GIVEN RECORDS START

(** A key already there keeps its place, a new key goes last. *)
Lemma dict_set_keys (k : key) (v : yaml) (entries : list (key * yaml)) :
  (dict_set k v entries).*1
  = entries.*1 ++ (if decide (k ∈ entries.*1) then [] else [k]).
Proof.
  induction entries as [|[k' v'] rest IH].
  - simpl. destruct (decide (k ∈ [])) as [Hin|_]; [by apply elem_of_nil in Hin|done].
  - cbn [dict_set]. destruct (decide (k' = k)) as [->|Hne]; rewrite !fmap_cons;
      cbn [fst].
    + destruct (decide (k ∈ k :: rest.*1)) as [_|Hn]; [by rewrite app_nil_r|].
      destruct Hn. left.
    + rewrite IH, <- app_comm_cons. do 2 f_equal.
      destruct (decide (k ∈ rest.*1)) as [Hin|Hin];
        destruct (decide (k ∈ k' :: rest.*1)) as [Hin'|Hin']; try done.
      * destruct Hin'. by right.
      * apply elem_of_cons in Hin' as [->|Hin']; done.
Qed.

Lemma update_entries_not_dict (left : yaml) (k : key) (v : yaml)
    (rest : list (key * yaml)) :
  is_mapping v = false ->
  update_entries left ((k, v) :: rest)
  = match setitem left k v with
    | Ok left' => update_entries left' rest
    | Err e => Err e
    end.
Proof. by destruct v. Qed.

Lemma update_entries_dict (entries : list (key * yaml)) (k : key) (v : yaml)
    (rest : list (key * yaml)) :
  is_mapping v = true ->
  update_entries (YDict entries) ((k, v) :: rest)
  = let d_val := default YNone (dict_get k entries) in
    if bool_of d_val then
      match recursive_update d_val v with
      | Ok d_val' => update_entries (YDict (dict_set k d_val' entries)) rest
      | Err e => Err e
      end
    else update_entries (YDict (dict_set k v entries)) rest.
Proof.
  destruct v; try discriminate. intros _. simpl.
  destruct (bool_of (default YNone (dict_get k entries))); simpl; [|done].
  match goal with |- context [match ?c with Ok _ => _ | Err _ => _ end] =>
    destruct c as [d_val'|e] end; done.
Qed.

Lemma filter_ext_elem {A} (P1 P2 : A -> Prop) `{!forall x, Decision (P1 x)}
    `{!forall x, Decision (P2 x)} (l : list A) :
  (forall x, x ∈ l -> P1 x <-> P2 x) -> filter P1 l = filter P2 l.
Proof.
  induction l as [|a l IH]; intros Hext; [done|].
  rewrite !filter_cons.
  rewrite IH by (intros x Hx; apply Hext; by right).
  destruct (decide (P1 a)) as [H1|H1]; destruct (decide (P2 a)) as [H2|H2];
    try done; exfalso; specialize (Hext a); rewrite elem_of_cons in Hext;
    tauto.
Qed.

GIVEN RECORDS END

*WHAT YOU WILL DO*. Every line in the data that holds the string "left" should be returned.

*SOLUTION TO THIS TASK*.
      destruct Hn. left.
Lemma update_entries_not_dict (left : yaml) (k : key) (v : yaml)
  update_entries left ((k, v) :: rest)
  = match setitem left k v with
    | Ok left' => update_entries left' rest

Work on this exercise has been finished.